> **Task requirements**: Locate the line that contains "exists (set_objects" in the entries below, then repeat it and every following line through the line that contains "(set_materials (materials s", exactly, and no others.

(Data supplied)

(** X8.  [ensure_material_with_image] puts a new material, whose image
    node shows the given image with closest-pixel interpolation, in the
    first material slot of a mesh: the slot is replaced when the mesh has
    slots and added when it has none, the other slots and the vertices
    stay, and so do the other objects.  On an object whose data has no
    material slots the call raises [AttributeError] after the material has
    been created, which stays among the materials. *)
Theorem ensure_material_takes_first_slot (s : Scene) (obj img : nat)
    (im : Image) (o : Object) :
  nth_error (images s) img = Some im ->
  lookup obj (objects s) = Some o ->
  exists m,
    In (mkNode "ShaderNodeTexImage" (Some img) "Closest") (nodes m) /\
    (forall vs slots, data o = MeshData vs slots ->
       exists s' o',
         ensure_material_with_image obj img s = (Ok (length (materials s)), s') /\
         materials s' = materials s ++ [m] /\
         lookup obj (objects s') = Some o' /\
         data o' = MeshData vs (length (materials s) :: tl slots) /\
         (forall h, h <> obj -> lookup h (objects s') = lookup h (objects s))) /\
    ((forall vs slots, data o <> MeshData vs slots) ->
       ensure_material_with_image obj img s
       = (Raise AttributeError, set_materials (materials s ++ [m]) s)).
Proof.
  intros Him Ho. exists (shadow_material im img).
  split; [right; right; left; reflexivity|].
  split.
  - intros vs slots Hd.
    exists (set_objects
              (replace_object obj
                 (set_data (MeshData vs (length (materials s) :: tl slots)))
                 (objects s))
              (set_materials (materials s ++ [shadow_material im img]) s)).
    exists (set_data (MeshData vs (length (materials s) :: tl slots)) o).
    split; [|split; [|split; [|split]]].
    + unfold ensure_material_with_image.
      rewrite (bind_get_image _ _ _ _ Him).
      unfold materials_new at 1. unfold bind at 1.
      fold (shadow_material im img).
      erewrite bind_get_object by (cbn [objects set_materials]; exact Ho).
      rewrite Hd.
      destruct slots as [|m0 slots].
      * erewrite bind_update_object by (cbn [objects set_materials]; exact Ho).
        reflexivity.
      * erewrite bind_update_object by (cbn [objects set_materials]; exact Ho).
        reflexivity.
    + reflexivity.
    + cbn [objects set_objects]. apply lookup_replace_same. exact Ho.
    + reflexivity.
    + intros h Hh. cbn [objects set_objects set_materials].
      apply lookup_replace_other. exact Hh.
  - intros Hd. unfold ensure_material_with_image.
    rewrite (bind_get_image _ _ _ _ Him).
    unfold materials_new at 1. unfold bind at 1.
    fold (shadow_material im img).
    erewrite bind_get_object by (cbn [objects set_materials]; exact Ho).
    destruct (data o) as [vs slots| |] eqn:Ed.
    + exfalso. exact (Hd vs slots eq_refl).
    + reflexivity.
    + reflexivity.
Qed.

Lemma ensure_material_takes_first_slot_witness :
  exists s' o',
    ensure_material_with_image 0%nat 0%nat
      (set_images [mkImage "t" (1%nat, 1%nat) [1; 1; 1; 1] "" "TARGA"]
                  Samples.single_scene)
    = (Ok 0%nat, s') /\
    lookup 0%nat (objects s') = Some o' /\
    data o' = MeshData (Samples.box_corners 1 1 0.74) [0%nat].
Proof.
  destruct (ensure_material_takes_first_slot
              (set_images [mkImage "t" (1%nat, 1%nat) [1; 1; 1; 1] "" "TARGA"]
                          Samples.single_scene)
              0%nat 0%nat (mkImage "t" (1%nat, 1%nat) [1; 1; 1; 1] "" "TARGA")
              Samples.table eq_refl eq_refl) as (m & _ & Hmesh & _).
  destruct (Hmesh (Samples.box_corners 1 1 0.74) [] eq_refl)
    as (s' & o' & Hrun & _ & Ho' & Hd & _).
  exists s', o'. split; [exact Hrun|]. split; [exact Ho' | exact Hd].
Defined.

(** X9.  [isolate_mesh_render] on a mesh leaves that mesh visible to the
    renderer and hides every other mesh linked to the scene; objects that
    are not meshes, or not linked, keep their visibility, and nothing else
    changes.  On an object that is not a mesh it changes nothing. *)
Theorem isolate_mesh_render_hides_others (s : Scene) (obj : nat) (o : Object) :
  lookup obj (objects s) = Some o ->
  (type o = "MESH"%string ->
   exists obs,
     isolate_mesh_render obj s = (Ok tt, set_objects obs s) /\
     map fst obs = handles s /\
     forall h x, lookup h (objects s) = Some x ->
       lookup h obs
       = Some (set_hide_render
                 (if (h =? obj)%nat then false
                  else if linked x && (type x =? "MESH")%string then true
                       else hide_render x) x)) /\
  ((type o =? "MESH")%string = false ->
   isolate_mesh_render obj s = (Ok tt, s)).
Proof.
  intros Ho. split.
  - intros Ht.
    exists (replace_object obj (set_hide_render false)
              (map (fun p => (fst p, hidden (snd p))) (objects s))).
    split; [|split].
    + pose proof (bind_isolate_mesh_render obj ret s o Ho Ht) as Hrun.
      rewrite bind_ret_r in Hrun. exact Hrun.
    + unfold handles. rewrite handles_replace, handles_map. reflexivity.
    + intros h x Hx. destruct (h =? obj)%nat eqn:E.
      * apply Nat.eqb_eq in E. subst h.
        erewrite lookup_replace_same by (apply lookup_map_old; exact Hx).
        unfold hidden. destruct (linked x && (type x =? "MESH")%string).
        -- destruct x; reflexivity.
        -- reflexivity.
      * apply Nat.eqb_neq in E.
        rewrite lookup_replace_other by exact E.
        rewrite (lookup_map_old _ _ _ _ Hx). unfold hidden.
        destruct (linked x && (type x =? "MESH")%string).
        -- reflexivity.
        -- rewrite set_hide_render_same. reflexivity.
  - intros Ht. unfold isolate_mesh_render.
    rewrite (bind_get_object _ _ _ _ Ho). rewrite Ht. reflexivity.
Qed.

(End Data supplied)

> **Response to this task**:
    exists (set_objects
              (replace_object obj
                 (set_data (MeshData vs (length (materials s) :: tl slots)))
                 (objects s))
              (set_materials (materials s ++ [shadow_material im img]) s)).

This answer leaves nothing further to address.